**What needs to be done**
Find and copy each line of the listing below that has the word "theta" in it.

**Available records**

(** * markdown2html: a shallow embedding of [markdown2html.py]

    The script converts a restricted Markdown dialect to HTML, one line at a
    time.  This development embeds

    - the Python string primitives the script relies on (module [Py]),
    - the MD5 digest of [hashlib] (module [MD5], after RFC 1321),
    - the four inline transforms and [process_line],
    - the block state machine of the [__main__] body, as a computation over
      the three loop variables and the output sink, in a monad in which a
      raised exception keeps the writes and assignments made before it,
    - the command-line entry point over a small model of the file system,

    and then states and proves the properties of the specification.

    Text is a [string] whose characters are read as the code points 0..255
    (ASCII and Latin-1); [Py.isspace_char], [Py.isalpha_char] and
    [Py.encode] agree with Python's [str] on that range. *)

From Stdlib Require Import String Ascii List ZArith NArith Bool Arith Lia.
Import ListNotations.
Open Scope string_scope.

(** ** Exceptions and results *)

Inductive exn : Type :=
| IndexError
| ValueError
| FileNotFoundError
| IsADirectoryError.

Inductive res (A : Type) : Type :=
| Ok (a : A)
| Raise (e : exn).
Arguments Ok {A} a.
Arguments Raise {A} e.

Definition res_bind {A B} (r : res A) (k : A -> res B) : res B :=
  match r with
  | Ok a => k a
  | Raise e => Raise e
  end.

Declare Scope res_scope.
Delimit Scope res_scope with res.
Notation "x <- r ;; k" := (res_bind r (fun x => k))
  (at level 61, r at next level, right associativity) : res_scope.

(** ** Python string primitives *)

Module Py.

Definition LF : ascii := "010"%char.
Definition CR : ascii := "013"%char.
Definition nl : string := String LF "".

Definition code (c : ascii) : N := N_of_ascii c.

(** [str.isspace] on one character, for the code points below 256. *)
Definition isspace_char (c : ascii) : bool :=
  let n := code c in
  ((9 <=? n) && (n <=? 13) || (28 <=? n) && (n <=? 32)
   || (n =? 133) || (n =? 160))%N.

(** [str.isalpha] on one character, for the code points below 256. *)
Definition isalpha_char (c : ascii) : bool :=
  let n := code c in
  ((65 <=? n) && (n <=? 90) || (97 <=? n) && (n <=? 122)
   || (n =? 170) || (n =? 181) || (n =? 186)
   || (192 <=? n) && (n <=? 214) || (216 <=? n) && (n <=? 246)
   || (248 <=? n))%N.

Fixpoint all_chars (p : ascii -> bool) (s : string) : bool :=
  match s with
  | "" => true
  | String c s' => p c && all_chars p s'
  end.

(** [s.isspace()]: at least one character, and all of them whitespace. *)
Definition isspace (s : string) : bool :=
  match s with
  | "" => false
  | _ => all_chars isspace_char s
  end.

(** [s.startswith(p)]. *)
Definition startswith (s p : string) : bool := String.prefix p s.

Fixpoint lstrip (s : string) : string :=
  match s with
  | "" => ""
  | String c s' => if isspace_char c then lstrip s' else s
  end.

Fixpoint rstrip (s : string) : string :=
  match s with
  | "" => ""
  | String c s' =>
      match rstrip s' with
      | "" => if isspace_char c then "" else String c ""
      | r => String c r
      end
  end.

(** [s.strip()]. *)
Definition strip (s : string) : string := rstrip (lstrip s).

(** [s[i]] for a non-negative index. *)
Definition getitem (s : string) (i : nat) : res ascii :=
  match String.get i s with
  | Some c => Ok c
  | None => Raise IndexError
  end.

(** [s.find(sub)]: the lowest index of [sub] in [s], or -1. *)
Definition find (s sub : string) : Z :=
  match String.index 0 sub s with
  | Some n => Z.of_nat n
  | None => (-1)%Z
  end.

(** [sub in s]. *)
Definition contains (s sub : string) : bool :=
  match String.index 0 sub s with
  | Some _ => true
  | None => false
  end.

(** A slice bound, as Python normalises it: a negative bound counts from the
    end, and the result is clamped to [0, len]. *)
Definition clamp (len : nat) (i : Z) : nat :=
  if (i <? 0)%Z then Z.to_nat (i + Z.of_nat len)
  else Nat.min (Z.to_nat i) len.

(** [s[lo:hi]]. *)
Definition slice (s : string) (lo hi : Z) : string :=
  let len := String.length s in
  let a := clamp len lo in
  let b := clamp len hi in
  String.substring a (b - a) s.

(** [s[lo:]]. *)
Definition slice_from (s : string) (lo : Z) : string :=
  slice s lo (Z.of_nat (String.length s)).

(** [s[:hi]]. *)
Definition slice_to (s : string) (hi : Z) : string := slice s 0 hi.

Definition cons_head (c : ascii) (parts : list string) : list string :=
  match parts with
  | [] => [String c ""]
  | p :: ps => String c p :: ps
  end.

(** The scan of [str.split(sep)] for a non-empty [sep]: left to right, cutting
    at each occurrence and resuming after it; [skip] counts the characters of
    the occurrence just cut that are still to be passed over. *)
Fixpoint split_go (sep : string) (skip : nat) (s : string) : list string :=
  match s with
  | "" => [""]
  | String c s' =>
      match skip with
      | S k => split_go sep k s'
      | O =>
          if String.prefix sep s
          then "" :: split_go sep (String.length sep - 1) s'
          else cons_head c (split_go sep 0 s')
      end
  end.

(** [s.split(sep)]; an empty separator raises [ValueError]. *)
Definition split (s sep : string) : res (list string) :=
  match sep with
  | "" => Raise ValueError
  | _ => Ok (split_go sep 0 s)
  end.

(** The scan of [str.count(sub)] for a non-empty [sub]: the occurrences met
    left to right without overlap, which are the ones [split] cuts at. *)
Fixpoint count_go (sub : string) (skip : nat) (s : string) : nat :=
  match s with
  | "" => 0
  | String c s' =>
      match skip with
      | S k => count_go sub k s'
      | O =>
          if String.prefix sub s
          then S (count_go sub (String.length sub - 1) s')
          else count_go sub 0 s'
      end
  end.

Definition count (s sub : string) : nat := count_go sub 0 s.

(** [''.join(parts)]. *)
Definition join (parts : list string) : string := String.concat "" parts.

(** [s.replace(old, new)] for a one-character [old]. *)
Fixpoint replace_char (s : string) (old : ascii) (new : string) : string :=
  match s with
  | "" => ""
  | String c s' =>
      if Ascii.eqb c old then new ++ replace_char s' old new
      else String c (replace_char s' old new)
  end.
---
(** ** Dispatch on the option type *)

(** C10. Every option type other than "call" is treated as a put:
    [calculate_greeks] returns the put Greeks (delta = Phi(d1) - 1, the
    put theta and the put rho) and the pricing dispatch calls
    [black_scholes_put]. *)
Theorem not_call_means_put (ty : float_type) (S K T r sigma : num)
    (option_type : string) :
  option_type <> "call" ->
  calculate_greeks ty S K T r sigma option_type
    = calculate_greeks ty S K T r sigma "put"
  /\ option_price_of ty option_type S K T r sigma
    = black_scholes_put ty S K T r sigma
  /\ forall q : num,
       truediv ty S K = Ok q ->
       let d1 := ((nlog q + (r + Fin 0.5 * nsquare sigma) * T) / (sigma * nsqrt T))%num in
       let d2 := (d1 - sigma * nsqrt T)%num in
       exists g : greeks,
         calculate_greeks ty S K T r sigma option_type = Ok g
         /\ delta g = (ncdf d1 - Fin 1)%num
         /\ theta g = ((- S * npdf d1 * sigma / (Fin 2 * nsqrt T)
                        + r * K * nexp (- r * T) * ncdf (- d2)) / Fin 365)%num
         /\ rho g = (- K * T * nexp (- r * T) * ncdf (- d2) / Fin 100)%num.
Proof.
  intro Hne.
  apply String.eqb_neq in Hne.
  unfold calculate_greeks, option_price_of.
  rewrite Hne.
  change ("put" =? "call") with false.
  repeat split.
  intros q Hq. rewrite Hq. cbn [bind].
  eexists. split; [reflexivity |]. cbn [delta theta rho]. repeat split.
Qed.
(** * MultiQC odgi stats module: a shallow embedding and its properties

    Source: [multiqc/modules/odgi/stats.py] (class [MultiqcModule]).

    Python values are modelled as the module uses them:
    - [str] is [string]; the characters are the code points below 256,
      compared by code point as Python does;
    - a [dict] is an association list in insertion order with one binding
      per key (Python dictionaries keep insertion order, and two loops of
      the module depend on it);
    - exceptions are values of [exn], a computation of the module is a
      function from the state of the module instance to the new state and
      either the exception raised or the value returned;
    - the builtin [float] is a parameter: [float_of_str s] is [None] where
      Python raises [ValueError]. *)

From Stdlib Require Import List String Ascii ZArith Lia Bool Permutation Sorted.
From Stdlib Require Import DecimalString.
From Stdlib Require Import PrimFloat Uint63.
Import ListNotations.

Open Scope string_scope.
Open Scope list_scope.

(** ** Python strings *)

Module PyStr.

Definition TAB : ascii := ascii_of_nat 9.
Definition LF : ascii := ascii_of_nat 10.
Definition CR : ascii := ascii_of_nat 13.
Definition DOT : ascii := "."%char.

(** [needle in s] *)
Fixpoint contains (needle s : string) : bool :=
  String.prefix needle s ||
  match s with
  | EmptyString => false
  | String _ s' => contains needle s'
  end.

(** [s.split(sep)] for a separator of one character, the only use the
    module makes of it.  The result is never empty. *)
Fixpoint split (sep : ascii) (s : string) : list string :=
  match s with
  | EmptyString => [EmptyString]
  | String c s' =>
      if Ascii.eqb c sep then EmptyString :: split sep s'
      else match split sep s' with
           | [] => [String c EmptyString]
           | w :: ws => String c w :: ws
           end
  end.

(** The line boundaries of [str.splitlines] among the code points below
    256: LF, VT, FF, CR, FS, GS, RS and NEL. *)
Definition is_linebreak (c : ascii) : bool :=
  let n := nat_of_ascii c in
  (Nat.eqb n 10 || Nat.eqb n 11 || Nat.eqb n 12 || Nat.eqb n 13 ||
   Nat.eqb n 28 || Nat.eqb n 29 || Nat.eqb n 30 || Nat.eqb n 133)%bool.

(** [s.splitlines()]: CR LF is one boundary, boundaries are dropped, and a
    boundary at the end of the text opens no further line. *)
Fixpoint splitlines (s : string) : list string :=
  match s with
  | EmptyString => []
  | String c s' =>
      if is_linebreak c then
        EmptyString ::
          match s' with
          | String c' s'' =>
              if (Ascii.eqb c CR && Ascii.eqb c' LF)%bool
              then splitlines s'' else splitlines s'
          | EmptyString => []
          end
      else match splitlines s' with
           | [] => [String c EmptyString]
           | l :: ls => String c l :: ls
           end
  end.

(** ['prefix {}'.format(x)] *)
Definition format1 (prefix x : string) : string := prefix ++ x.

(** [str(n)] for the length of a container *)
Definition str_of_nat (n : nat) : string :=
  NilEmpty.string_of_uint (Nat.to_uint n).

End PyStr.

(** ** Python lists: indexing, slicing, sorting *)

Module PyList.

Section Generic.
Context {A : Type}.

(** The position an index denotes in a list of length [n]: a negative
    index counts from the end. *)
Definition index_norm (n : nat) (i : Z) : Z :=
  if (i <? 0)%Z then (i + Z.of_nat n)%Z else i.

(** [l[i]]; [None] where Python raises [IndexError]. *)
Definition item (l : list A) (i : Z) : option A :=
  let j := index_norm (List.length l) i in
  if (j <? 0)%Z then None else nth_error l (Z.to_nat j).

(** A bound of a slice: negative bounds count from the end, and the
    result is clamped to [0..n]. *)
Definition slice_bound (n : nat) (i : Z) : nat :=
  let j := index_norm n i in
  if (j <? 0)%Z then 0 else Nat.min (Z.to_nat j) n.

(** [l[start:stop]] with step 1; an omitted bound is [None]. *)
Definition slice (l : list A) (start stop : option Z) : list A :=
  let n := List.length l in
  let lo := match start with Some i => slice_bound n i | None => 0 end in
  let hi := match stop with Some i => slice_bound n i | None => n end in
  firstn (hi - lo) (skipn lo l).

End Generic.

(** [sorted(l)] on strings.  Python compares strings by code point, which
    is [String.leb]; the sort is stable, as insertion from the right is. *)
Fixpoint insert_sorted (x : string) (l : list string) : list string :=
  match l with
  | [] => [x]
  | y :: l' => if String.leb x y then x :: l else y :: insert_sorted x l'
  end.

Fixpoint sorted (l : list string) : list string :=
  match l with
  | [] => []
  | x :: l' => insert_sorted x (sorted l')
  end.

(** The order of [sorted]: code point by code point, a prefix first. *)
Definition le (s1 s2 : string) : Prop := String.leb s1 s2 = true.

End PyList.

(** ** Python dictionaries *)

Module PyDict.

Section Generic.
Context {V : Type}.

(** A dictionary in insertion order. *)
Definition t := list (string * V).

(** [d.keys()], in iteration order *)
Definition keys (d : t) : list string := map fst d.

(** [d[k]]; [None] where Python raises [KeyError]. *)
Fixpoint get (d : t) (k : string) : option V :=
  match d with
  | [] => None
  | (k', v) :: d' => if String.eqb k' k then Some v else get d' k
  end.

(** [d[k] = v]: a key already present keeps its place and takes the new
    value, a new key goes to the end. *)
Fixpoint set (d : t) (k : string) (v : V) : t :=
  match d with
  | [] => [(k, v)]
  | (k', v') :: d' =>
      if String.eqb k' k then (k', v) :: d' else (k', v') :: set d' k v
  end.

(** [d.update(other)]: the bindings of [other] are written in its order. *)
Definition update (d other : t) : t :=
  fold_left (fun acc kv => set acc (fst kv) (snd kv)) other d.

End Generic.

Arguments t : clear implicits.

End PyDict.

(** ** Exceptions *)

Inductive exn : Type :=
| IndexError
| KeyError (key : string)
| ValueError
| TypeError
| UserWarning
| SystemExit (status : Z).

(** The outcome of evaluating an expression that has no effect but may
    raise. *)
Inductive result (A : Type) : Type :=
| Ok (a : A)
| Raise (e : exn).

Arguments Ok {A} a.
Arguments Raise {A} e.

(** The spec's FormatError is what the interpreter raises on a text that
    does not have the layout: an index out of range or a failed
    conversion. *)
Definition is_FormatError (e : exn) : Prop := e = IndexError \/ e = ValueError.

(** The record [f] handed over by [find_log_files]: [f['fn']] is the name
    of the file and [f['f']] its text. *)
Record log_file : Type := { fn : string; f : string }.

**Written answer**
    put theta and the put rho) and the pricing dispatch calls
         /\ theta g = ((- S * npdf d1 * sigma / (Fin 2 * nsqrt T)
  eexists. split; [reflexivity |]. cbn [delta theta rho]. repeat split.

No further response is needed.